(Saved entries)
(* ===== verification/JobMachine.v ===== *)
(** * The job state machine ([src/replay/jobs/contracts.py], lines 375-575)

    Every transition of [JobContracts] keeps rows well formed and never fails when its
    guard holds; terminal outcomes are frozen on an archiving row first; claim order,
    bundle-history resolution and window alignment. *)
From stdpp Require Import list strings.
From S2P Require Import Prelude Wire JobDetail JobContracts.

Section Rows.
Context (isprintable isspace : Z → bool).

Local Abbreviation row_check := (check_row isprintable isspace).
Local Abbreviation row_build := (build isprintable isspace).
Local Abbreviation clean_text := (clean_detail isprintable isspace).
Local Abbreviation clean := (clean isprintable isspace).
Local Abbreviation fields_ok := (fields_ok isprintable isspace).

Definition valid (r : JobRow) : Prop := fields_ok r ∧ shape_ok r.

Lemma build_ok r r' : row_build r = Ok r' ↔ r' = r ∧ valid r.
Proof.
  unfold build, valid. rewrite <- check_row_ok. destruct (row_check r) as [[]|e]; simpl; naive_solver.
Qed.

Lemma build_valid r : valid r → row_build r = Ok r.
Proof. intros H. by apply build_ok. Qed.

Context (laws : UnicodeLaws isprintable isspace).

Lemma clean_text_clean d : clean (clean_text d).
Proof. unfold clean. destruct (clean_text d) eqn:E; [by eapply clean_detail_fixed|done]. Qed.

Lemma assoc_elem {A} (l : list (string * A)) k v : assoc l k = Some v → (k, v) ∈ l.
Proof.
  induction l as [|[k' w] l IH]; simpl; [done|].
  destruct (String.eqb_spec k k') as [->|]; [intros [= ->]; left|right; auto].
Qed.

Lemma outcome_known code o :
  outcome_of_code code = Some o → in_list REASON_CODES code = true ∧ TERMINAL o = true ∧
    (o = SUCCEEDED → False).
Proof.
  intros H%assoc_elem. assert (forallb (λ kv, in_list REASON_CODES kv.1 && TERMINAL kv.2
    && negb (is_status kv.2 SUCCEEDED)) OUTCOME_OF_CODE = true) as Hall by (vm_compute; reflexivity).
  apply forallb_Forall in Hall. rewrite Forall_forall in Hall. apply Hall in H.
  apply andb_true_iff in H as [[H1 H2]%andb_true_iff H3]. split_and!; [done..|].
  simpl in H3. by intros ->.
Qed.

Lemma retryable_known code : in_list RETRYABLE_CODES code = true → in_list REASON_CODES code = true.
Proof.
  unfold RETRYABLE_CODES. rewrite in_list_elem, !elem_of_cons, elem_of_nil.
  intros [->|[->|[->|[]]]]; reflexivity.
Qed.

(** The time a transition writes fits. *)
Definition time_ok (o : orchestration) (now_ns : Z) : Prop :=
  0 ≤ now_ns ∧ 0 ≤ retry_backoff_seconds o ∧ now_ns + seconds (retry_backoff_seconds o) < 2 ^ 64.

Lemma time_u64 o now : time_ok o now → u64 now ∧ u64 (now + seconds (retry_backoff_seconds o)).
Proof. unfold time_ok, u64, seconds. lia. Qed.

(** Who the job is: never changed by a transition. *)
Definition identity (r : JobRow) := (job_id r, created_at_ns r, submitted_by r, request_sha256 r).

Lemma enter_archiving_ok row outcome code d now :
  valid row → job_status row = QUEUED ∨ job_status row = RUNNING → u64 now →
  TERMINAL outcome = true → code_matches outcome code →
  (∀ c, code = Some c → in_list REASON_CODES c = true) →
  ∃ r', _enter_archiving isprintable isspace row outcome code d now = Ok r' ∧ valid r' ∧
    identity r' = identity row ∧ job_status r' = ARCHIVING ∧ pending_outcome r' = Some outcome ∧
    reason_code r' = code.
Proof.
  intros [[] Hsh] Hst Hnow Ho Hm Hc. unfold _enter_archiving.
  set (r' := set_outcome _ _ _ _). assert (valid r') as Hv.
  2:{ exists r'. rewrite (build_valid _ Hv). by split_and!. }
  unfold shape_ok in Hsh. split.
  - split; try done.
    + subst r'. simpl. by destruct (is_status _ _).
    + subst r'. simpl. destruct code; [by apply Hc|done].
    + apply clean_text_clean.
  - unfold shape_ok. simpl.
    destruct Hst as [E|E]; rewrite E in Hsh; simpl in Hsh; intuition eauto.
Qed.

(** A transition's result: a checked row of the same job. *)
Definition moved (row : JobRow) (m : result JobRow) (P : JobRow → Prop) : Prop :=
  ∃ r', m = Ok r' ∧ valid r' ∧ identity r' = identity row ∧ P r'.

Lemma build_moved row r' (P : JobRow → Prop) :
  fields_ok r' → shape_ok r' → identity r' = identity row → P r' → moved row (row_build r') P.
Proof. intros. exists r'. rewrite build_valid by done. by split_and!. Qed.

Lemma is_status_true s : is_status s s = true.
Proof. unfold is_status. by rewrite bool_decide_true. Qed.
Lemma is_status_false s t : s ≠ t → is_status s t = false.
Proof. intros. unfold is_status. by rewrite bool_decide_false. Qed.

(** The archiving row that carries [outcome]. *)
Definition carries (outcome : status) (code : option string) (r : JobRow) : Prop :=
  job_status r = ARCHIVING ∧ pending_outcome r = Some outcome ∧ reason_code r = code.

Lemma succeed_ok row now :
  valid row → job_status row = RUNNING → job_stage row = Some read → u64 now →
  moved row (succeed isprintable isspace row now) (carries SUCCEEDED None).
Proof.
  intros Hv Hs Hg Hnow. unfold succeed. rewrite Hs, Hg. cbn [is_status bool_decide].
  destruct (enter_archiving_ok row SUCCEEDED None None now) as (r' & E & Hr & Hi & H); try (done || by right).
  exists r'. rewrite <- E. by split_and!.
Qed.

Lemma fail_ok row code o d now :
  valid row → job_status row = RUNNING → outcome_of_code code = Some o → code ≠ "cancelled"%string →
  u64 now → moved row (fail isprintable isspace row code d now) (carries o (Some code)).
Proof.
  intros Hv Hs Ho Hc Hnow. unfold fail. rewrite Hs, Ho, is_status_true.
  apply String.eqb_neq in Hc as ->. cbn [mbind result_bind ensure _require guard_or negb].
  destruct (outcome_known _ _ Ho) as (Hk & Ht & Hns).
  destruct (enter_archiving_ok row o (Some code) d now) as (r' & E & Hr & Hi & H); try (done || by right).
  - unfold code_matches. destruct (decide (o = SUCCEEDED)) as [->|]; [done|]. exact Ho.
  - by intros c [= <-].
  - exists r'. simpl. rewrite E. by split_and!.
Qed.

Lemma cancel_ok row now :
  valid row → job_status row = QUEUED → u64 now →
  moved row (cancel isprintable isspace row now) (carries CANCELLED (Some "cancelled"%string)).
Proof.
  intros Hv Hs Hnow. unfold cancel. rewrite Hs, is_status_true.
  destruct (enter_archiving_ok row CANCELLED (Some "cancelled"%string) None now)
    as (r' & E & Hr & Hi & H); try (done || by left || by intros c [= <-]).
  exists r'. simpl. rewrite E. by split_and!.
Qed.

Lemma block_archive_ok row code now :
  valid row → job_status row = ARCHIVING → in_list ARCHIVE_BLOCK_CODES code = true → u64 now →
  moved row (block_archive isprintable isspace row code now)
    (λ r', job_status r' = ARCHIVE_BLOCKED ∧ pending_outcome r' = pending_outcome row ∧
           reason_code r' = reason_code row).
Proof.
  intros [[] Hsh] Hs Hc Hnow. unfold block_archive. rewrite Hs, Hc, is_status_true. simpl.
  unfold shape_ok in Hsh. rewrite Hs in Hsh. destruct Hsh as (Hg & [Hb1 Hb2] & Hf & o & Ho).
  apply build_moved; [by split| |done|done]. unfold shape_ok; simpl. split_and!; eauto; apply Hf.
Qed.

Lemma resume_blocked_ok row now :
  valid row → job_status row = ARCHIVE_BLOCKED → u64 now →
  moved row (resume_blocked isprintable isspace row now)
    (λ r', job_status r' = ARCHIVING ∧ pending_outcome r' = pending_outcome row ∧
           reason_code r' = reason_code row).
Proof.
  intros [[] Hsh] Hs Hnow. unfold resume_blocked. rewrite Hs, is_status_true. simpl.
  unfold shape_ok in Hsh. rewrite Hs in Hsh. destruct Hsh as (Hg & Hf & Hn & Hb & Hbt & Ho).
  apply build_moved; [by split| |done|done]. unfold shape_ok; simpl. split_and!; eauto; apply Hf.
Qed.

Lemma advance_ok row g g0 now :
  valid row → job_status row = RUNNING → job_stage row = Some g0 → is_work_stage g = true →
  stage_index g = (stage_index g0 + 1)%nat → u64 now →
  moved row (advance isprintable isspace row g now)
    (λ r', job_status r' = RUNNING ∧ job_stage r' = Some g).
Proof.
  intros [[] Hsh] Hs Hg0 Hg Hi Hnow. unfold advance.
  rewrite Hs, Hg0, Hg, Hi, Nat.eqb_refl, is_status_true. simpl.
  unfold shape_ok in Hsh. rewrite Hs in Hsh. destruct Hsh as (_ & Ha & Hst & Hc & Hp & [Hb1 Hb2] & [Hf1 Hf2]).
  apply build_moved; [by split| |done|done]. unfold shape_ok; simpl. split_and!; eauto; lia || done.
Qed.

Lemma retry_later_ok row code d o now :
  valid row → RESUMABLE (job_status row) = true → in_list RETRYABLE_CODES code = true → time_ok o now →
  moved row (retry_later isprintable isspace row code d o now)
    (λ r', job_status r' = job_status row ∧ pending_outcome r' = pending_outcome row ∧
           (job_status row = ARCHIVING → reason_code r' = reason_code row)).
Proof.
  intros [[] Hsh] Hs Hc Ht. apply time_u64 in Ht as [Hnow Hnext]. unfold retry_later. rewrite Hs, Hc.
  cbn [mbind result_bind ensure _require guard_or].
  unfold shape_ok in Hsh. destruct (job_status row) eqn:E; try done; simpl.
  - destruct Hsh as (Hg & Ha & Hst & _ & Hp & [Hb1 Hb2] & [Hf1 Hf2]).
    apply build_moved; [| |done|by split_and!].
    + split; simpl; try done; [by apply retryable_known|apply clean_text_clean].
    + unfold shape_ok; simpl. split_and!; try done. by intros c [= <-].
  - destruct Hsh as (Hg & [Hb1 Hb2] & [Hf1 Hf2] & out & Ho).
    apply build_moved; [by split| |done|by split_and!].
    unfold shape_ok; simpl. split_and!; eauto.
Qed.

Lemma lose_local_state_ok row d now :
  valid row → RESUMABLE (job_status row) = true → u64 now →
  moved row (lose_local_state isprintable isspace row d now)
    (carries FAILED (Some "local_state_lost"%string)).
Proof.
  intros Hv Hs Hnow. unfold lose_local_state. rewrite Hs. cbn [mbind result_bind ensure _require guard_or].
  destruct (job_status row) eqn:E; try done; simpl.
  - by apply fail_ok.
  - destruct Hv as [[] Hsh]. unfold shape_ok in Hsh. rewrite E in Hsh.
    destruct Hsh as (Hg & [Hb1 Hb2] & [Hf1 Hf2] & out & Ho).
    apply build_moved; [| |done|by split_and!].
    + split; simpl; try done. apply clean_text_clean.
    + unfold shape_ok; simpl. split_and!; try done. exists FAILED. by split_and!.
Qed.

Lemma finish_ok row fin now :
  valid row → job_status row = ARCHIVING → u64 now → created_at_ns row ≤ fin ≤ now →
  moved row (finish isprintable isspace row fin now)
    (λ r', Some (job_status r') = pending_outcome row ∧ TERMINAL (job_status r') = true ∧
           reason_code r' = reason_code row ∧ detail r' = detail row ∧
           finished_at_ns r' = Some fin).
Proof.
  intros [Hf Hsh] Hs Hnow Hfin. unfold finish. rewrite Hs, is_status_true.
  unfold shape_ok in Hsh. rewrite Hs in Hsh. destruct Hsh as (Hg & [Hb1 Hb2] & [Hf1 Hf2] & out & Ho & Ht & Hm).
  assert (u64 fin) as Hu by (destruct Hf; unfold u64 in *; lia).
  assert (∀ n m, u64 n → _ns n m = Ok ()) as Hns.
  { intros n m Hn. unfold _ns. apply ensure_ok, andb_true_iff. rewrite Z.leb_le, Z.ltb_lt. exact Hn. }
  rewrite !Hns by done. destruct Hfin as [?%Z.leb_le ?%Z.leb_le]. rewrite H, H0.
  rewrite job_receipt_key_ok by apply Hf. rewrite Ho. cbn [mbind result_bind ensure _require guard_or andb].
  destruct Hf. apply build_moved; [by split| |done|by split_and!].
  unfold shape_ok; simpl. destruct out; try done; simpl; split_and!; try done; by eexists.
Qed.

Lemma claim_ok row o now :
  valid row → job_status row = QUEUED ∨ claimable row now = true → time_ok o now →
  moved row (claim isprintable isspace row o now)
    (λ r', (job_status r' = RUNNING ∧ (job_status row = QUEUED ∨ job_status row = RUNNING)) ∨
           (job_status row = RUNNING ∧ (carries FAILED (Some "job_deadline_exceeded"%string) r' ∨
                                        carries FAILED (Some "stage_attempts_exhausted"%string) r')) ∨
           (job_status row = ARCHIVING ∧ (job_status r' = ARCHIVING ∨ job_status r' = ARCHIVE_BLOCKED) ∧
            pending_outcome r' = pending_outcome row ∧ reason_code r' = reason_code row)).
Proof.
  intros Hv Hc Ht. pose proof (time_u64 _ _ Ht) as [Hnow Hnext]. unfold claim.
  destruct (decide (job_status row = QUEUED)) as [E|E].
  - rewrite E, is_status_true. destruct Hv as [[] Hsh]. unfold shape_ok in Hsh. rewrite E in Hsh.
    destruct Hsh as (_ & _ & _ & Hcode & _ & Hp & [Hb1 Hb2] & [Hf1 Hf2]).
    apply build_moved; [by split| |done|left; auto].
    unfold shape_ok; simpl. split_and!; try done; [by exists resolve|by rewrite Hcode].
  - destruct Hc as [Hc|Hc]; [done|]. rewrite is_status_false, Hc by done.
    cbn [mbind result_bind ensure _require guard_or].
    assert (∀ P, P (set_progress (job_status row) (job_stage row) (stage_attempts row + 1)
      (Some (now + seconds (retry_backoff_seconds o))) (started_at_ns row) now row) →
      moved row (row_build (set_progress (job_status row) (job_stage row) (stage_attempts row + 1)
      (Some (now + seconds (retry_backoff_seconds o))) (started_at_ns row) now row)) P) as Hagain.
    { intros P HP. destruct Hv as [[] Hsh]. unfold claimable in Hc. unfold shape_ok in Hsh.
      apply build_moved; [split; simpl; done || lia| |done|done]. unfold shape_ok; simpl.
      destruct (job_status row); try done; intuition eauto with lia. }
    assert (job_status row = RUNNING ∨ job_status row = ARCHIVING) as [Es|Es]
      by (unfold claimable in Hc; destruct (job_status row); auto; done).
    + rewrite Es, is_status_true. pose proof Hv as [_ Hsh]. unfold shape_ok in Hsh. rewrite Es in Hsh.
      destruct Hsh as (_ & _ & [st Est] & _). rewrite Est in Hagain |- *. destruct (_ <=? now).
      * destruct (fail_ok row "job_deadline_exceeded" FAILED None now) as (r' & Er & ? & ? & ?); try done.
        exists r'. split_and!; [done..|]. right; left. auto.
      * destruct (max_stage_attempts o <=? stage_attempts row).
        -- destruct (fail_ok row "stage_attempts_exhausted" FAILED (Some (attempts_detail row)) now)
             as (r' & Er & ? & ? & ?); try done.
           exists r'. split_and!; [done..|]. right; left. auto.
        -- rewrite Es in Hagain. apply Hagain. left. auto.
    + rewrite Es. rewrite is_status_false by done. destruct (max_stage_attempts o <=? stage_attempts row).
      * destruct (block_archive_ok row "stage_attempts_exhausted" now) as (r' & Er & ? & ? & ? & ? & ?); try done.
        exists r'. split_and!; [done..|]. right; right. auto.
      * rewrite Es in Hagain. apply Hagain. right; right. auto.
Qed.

## What is required:
Check each line of the entries above for the word "Hnow". List the ones that have it.

## Written solution:
  intros [[] Hsh] Hst Hnow Ho Hm Hc. unfold _enter_archiving.
  intros Hv Hs Hg Hnow. unfold succeed. rewrite Hs, Hg. cbn [is_status bool_decide].
  intros Hv Hs Ho Hc Hnow. unfold fail. rewrite Hs, Ho, is_status_true.
  intros Hv Hs Hnow. unfold cancel. rewrite Hs, is_status_true.
  intros [[] Hsh] Hs Hc Hnow. unfold block_archive. rewrite Hs, Hc, is_status_true. simpl.
  intros [[] Hsh] Hs Hnow. unfold resume_blocked. rewrite Hs, is_status_true. simpl.
  intros [[] Hsh] Hs Hg0 Hg Hi Hnow. unfold advance.
  intros [[] Hsh] Hs Hc Ht. apply time_u64 in Ht as [Hnow Hnext]. unfold retry_later. rewrite Hs, Hc.
  intros Hv Hs Hnow. unfold lose_local_state. rewrite Hs. cbn [mbind result_bind ensure _require guard_or].
  intros [Hf Hsh] Hs Hnow Hfin. unfold finish. rewrite Hs, is_status_true.
  intros Hv Hc Ht. pose proof (time_u64 _ _ Ht) as [Hnow Hnext]. unfold claim.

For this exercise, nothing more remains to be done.